Please take the lines from the one holding "From stdpp Require" through the one holding "Local Open Scope Z_scope." in the data below and copy them exactly.

» EXERCISE DATA
□ □ □
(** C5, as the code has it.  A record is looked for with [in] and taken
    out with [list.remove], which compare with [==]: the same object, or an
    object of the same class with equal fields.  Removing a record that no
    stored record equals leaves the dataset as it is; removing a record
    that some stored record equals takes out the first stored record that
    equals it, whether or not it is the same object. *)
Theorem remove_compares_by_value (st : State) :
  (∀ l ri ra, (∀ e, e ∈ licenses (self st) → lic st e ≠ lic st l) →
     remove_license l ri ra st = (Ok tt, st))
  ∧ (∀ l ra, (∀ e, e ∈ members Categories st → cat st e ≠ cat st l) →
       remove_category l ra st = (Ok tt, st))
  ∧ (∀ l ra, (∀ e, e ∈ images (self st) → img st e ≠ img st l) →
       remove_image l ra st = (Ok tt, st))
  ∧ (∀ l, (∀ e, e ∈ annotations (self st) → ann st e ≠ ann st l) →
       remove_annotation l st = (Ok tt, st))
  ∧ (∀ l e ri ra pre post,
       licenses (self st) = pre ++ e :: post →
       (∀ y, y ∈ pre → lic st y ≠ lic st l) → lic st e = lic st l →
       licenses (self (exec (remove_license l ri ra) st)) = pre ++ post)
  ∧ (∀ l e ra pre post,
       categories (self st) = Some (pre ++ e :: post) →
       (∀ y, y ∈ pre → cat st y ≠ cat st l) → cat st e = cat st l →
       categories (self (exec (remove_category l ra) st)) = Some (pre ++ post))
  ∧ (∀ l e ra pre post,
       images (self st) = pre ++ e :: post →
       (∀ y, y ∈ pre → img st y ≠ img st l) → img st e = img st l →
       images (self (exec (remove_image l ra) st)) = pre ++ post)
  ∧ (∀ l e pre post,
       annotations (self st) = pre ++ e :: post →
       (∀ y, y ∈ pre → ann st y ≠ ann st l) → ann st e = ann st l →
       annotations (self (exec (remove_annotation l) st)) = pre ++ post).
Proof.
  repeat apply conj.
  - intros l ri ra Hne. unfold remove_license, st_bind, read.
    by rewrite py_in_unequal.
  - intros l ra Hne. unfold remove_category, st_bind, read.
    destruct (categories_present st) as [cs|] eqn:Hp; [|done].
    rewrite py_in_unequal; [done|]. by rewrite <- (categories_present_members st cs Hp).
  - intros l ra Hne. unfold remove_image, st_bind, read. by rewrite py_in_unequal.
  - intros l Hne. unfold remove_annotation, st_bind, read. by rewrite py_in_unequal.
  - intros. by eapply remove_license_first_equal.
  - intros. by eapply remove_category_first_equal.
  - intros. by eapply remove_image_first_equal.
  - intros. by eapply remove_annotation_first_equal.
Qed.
□ □ □
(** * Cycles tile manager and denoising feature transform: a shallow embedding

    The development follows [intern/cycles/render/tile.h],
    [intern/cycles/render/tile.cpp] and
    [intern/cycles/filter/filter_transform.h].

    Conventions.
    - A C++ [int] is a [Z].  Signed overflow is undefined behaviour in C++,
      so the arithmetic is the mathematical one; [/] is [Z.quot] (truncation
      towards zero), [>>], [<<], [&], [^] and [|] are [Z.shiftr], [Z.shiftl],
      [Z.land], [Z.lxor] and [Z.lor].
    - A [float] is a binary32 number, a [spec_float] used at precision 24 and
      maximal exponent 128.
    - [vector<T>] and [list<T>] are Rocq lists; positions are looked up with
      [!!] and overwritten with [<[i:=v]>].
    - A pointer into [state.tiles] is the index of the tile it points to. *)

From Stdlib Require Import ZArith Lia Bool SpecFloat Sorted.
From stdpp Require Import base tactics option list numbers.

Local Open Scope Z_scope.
□ □ □
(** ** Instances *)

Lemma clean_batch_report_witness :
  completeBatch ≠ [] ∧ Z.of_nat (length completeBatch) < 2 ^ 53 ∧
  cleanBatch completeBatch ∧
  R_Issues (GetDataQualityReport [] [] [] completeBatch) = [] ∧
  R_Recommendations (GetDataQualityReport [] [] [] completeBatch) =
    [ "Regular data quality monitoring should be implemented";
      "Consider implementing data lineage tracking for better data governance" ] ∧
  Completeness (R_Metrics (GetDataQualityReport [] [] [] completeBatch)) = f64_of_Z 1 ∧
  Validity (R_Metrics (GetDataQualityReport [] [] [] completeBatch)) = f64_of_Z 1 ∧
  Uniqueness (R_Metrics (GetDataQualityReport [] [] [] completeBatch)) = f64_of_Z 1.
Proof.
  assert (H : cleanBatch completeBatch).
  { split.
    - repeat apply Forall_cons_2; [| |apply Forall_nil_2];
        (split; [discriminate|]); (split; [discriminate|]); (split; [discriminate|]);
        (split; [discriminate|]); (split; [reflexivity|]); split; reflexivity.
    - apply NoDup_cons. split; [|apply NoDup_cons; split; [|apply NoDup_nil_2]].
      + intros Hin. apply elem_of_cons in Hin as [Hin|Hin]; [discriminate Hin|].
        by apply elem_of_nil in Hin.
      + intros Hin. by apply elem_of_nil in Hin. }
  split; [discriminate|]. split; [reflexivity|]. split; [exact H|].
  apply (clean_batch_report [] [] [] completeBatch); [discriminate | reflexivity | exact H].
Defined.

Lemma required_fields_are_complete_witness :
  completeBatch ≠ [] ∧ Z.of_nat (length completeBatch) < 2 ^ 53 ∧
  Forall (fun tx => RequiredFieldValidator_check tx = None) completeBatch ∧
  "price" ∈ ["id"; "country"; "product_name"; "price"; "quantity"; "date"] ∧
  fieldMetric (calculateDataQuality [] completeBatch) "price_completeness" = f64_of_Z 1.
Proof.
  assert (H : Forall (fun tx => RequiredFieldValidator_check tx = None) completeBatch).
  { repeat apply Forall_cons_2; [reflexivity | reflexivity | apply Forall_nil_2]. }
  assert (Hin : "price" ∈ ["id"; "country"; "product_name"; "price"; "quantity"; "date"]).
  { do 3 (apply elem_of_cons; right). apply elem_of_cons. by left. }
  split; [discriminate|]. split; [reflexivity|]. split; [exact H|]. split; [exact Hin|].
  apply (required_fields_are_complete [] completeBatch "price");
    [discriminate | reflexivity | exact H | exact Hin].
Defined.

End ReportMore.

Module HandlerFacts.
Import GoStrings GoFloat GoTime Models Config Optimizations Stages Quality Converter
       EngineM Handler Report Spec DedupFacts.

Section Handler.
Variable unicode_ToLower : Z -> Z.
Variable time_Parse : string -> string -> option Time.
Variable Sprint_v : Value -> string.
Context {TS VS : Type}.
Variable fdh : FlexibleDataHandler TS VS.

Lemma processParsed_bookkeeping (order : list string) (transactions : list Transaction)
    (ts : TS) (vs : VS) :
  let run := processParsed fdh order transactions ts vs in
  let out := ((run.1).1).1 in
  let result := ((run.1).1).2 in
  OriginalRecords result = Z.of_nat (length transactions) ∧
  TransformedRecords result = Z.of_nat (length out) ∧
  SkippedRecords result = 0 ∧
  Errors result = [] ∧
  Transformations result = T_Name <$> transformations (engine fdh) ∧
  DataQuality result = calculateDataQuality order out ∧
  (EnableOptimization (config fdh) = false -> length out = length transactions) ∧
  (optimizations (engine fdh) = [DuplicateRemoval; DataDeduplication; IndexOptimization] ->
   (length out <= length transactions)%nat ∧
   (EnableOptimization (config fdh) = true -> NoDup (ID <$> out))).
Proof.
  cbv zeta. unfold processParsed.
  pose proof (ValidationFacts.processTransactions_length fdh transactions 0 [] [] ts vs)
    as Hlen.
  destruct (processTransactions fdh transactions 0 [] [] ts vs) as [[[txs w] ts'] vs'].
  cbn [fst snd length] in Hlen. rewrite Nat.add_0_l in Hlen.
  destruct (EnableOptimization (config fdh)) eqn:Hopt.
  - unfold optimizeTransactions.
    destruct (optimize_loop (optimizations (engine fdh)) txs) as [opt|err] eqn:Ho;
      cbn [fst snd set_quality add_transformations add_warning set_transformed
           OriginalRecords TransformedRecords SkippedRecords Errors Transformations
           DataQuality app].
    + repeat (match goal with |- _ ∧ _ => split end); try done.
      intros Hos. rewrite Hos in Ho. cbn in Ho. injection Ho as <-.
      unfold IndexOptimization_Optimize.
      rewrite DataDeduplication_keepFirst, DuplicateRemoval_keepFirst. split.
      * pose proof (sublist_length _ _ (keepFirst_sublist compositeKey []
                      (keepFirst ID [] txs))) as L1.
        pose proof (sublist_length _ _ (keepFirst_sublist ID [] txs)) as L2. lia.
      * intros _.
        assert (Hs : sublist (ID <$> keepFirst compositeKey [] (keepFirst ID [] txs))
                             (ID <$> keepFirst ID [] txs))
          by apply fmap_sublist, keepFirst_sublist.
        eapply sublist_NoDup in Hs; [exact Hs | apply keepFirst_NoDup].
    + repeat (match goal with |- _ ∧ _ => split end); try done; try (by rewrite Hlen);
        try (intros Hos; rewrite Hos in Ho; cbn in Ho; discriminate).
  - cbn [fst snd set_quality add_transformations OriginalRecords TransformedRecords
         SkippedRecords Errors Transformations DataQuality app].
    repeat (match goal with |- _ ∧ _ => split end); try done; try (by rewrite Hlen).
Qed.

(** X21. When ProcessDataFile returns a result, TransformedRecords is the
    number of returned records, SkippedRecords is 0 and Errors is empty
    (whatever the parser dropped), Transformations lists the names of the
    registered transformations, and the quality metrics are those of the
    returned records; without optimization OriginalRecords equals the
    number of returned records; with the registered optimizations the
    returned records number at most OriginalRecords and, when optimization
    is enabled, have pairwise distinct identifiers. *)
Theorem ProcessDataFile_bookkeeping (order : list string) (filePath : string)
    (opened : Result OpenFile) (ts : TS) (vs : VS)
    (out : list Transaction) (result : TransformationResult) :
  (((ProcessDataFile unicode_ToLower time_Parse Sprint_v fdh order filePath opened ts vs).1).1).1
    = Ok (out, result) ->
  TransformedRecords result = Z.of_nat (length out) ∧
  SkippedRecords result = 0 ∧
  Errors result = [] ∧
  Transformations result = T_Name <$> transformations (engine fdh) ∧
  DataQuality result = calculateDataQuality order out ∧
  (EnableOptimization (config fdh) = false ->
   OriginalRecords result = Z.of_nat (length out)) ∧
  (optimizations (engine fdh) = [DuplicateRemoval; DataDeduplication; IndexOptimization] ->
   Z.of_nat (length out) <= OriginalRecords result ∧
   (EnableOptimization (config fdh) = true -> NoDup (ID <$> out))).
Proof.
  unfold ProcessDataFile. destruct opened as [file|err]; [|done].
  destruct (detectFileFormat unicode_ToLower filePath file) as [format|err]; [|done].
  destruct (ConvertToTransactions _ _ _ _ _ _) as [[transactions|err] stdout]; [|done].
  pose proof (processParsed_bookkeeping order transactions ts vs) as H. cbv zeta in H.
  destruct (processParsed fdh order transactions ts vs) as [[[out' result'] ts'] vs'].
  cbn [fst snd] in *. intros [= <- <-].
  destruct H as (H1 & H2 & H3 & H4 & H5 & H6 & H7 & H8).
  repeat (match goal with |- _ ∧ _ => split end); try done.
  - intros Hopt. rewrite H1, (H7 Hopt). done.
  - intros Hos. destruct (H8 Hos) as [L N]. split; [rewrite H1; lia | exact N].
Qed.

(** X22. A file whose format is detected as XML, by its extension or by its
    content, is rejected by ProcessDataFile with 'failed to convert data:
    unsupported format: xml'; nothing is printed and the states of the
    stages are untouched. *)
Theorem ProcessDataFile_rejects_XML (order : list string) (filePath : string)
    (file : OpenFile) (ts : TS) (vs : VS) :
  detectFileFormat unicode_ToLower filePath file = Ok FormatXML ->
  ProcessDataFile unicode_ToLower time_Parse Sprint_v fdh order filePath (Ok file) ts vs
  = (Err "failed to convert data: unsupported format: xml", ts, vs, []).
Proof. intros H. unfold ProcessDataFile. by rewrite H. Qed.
□ □ □
» TASK SOLUTION
From stdpp Require Import base tactics option list numbers.

Local Open Scope Z_scope.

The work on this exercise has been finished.